The world is more social than ever—and selling is no exception. But as Salesforce.com points out, the conversation around social media has been focused on marketing instead of making the sale. However, salespeople can and should take advantage of social selling to drive more wins and increase revenue.
But where to begin? The insights are out there, but where do you look for the most actionable and strategic, and then draw them out? Personal business analytics enable salespeople to use social selling techniques to reach prospects and win sales by not only showing them exactly the information they need to understand their customer’s business and their own market, but by allowing them to share critical insights as well.
To excel at social selling, there are a few key steps.
Salespeople are usually very social people by nature, and by equipping them with the right tools, you can harness and direct their sociability to improving sales.
Time is money, and salespeople often find themselves with too little of both.
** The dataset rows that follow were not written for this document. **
(** [shannon_entropy_per_byte]. *)
Definition shannon_entropy_per_byte (data : Py.bytes) : result float :=
  match data with
  | [] => Ok (Fin 0)
  | _ =>
    do counts <- byte_counts data;
    let n := Py.len data in
    do entropy <-
      foldM
        (fun entropy c =>
           if c =? 0 then Ok entropy
           else
             do p <- Py.truediv c n;
             do l <- math.log2 p;
             Ok (entropy - p * l)%R)
        counts 0%R;
    Ok (Fin entropy)
  end.

(** The products that the generator
    [data[i] * data[(i + 1) % n] for i in range(n)] yields. *)
Definition lag_products (xs : list Z) (n : Z) : result (list Z) :=
  foldM
    (fun acc i =>
       do x <- Py.getitem xs i;
       do j <- Py.mod_ (i + 1) n;
       do y <- Py.getitem xs j;
       Ok (acc ++ [x * y]))
    (Py.range n) [].

(** [serial_correlation]. *)
Definition serial_correlation (data : Py.bytes) : result float :=
  let xs := Py.ints data in
  let n := Py.len xs in
  if n <? 2 then Ok (Fin 0)
  else
    let s1 := Py.sum xs in
    let s2 := Py.sum (map (fun b => b * b) xs) in
    do prods <- lag_products xs n;
    let s12 := Py.sum prods in
    let numerator := n * s12 - s1 * s1 in
    let denominator := n * s2 - s1 * s1 in
    if denominator =? 0 then Ok (Fin 0)
    else
      do rho <- Py.truediv numerator denominator;
      Ok (Fin rho).

End Tests.

(** ** Text *)

(** A [str] is the list of its code points. The methods below are the
    ones [run_bb_and_read_hex] calls, with the behaviour of CPython 3.7
    and later. *)
Module Text.

Definition str : Type := list N.

(** An ASCII literal. *)
Definition lit (l : list byte) : str := map Byte.to_N l.

(** The line boundaries of [str.splitlines]: LF, VT, FF, CR, FS, GS, RS,
    NEL, LINE SEPARATOR and PARAGRAPH SEPARATOR; CR LF counts as one. *)
Definition is_linebreak (c : N) : bool :=
  (((10 <=? c) && (c <=? 13)) || ((28 <=? c) && (c <=? 30))
   || (c =? 133) || (c =? 8232) || (c =? 8233))%N.

(** [str.isspace] on one code point: what [str.strip()] removes. *)
Definition isspace (c : N) : bool :=
  (((9 <=? c) && (c <=? 13)) || ((28 <=? c) && (c <=? 32))
   || (c =? 133) || (c =? 160) || (c =? 5760)
   || ((8192 <=? c) && (c <=? 8202))
   || (c =? 8232) || (c =? 8233) || (c =? 8239) || (c =? 8287)
   || (c =? 12288))%N.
They are constantly trying to figure out how to become more efficient and shorten their sales cycle, in order to win more deals and meet (or exceed) their quota faster. It is a huge task, but there are a few ways you can, at least, make the most of your time.
1. Target the right people
Though salespeople wish that everyone would buy from them, that’s unfortunately not the case. So don’t waste time targeting the wrong people. Understand who and what teams in the organization would most benefit from your solution, given their particular business needs and challenges. And keep a pulse on critical changes affecting them: did they miss their revenue goals? Are they getting eaten alive by their competition? Find the person or people who oversee these goals, and increase your own sales productivity by not wasting time with someone who really won’t be interested in what you provide.
2. Aim high
According to Mark Suster for Inc., instead of pitching your product to a lower-level employee, you can increase your sales productivity by cutting out the time you’d have to spend giving demos and repeating yourself to many different levels of the organization by going as high up as possible. People higher up in the organization have buying authority, or direct access to the person who does. If you’re pitching to a senior executive, they may even send you down to the person who actually does the purchasing—and you’ll have executive endorsement.
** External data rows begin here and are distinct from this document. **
(** The text of an object is, JSON white space apart, between braces. *)
Hypothesis json_loads_braces :
  forall (s : str) (items : list (str * json)),
  json_loads s = Ok (JObj items) ->
  exists body : str, strip_by json_ws s = 123%N :: body ++ [125%N].

(** X4.  When white space (a line feed, say) follows the closing fence,
    the first strip stops at it and the closing fence stays: the cleaned
    text ends with the fence, and a decoder that reads an object only
    from a text between braces gives no object for it. *)
Theorem space_after_the_fence_defeats_cleaning (tagged : bool)
    (text body tail : str) :
  strip_by json_ws text = 123%N :: body ++ [125%N] ->
  tail <> [] ->
  Forall (fun c => json_ws c = true) tail ->
  (exists x : str, clean_json_text (fenced tagged text ++ tail) = x ++ fence)
  /\ forall items : list (str * json),
       json_loads (clean_json_text (fenced tagged text ++ tail))
       <> Ok (JObj items).
Proof.
  intros Hcore Htail Hws.
  destruct (clean_json_text_fence_then_space tagged text body tail
              Hcore Htail Hws) as (r & Hr & Hclean).
  split.
  - exists (123%N :: body ++ [125%N] ++ r). rewrite Hclean.
    change fence with ([96; 96]%N ++ [96%N]). same_list.
  - intros items Hloads.
    destruct (json_loads_braces _ _ Hloads) as [body' Hbraces].
    rewrite Hclean in Hbraces.
    rewrite strip_by_fixed in Hbraces by now apply bounded_ends.
    injection Hbraces as Hbraces.
    apply (f_equal (@rev N)) in Hbraces. rewrite !rev_app_distr in Hbraces.
    discriminate Hbraces.
Qed.

End FenceThenSpace.

Lemma space_after_the_fence_defeats_cleaning_witness :
  (exists x : str,
     clean_json_text (fenced true one_slide_text ++ [10%N]) = x ++ fence)
  /\ forall items : list (str * json),
       decode (clean_json_text (fenced true one_slide_text ++ [10%N]))
       <> Ok (JObj items).
Proof.
  apply (space_after_the_fence_defeats_cleaning decode decode_braces true
           one_slide_text
           (removelast (tl (strip_by json_ws one_slide_text))) [10%N]).
  - vm_compute. reflexivity.
  - discriminate.
  - repeat constructor.
Defined.

(** ** Outline generation raises at its prints only *)

(** X1.  No error of the service or of the decoder escapes
    [generate_presentation_slide_text]: whatever they do, the function
    returns, or one of its two prints raises the error of the console.
    Either way the heap and the files are as they were.  With a console
    that can encode the heading and the failure line it returns: it has
    sent the one outline request and printed its heading first. *)
Theorem outline_generation_raises_only_at_print {console : Console}
    (generate_content : list request -> request -> res GenerateContentResponse)
    (json_loads : str -> res json) (topic : str) (num_slides : Z) (w : world) :
  let run := generate_presentation_slide_text generate_content json_loads
               topic num_slides w in
  ((exists v : json, fst run = Ok v) \/ fst run = Raise UnicodeEncodeError)
  /\ heap (snd run) = heap w
  /\ files (snd run) = files w
  /\ (encodes (LogGeneratingOutline topic) = true ->
      (forall e : exn, encodes (LogOutlineFailed e) = true) ->
      exists (v : json) (out : list log_line),
        run = (Ok v,
               {| heap := heap w;
                  sent := sent w ++ [outline_request topic num_slides];
                  stdout := stdout w ++ LogGeneratingOutline topic :: out;
                  files := files w |})).
Proof.
  intros run. subst run. unfold generate_presentation_slide_text.
  rewrite run_bind.
  destruct (encodes (LogGeneratingOutline topic)) eqn:Hheading.
  2:{ rewrite print_fails by exact Hheading.
      split; [now right|]. split; [reflexivity|].
      split; [reflexivity|]. discriminate. }
  rewrite print_run by exact Hheading. rewrite run_try_except.
  unfold outline_attempt. rewrite run_bind.
  unfold client_generate_content. cbn [sent with_stdout].
  fold (outline_request topic num_slides).
  assert (Hhandler : forall (e : exn) (w1 : world),
    let run := (print (LogOutlineFailed e);; mret JNull) w1 in
    ((exists v : json, fst run = Ok v) \/ fst run = Raise UnicodeEncodeError)
    /\ heap (snd run) = heap w1
    /\ files (snd run) = files w1
    /\ (encodes (LogOutlineFailed e) = true ->
        run = (Ok JNull, with_stdout (stdout w1 ++ [LogOutlineFailed e]) w1))).
  { intros e w1. cbv zeta. rewrite run_bind. unfold print, printable.
    destruct (encodes (LogOutlineFailed e)).
    - split; [left; now exists JNull|]. repeat split.
    - split; [now right|]. split; [reflexivity|]. split; [reflexivity|].
      discriminate. }
  assert (Hfailed : forall e : exn,
    let w1 := with_sent (sent w ++ [outline_request topic num_slides])
                (with_stdout (stdout w ++ [LogGeneratingOutline topic]) w) in
    let run := (print (LogOutlineFailed e);; mret JNull) w1 in
    ((exists v : json, fst run = Ok v) \/ fst run = Raise UnicodeEncodeError)
    /\ heap (snd run) = heap w
    /\ files (snd run) = files w
    /\ (true = true ->
        (forall e : exn, encodes (LogOutlineFailed e) = true) ->
        exists (v : json) (out : list log_line),
          run = (Ok v,
                 {| heap := heap w;
                    sent := sent w ++ [outline_request topic num_slides];
                    stdout := stdout w ++ LogGeneratingOutline topic :: out;
                    files := files w |}))).
  { intros e w1 run. destruct (Hhandler e w1) as (Hres & Hheap & Hfiles & Hok).
    split; [exact Hres|]. split; [exact Hheap|]. split; [exact Hfiles|].
    intros _ Hline. exists JNull, [LogOutlineFailed e].
    subst run. rewrite (Hok (Hline e)). subst w1.
    unfold with_stdout, with_sent. cbn [heap sent stdout files].
    now rewrite <- app_assoc. }
  destruct (generate_content (sent w) (outline_request topic num_slides))
    as [response|e]; [|apply Hfailed].
  rewrite run_bind, run_lift.
  destruct (first_part_text response) as [text|e]; cbn [fmap res_fmap];
    [|apply Hfailed].
  rewrite run_lift.
  destruct (json_loads (clean_json_text text)) as [v|e]; [|apply Hfailed].
  split; [left; now exists v|]. split; [reflexivity|]. split; [reflexivity|].
  intros _ _. exists v, []. reflexivity.
Qed.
Having a champion is invaluable, but if you’re pitching to an executive, you must make sure that you’ve done your research so you don’t waste their time. Executives are busy people, and if you don’t wow them on your first shot, the odds are that you won’t get another. Prepare by using a personal business analytics solution that will help you align your value proposition to exactly how it will solve their specific business challenges.
3. Create value
A salesperson’s job is to sometimes lead the customer to the correct conclusion. In order to do that, you need to truly understand their business. If you point out challenges and opportunities that they may not have even realized and then suggest a solution to address them, they will see you as a trusted advisor. Because there is so much information out there about your customer and their markets, only with access to personal business analytics can you truly understand how your solutions can benefit them, based on their particular customers, competitors and market.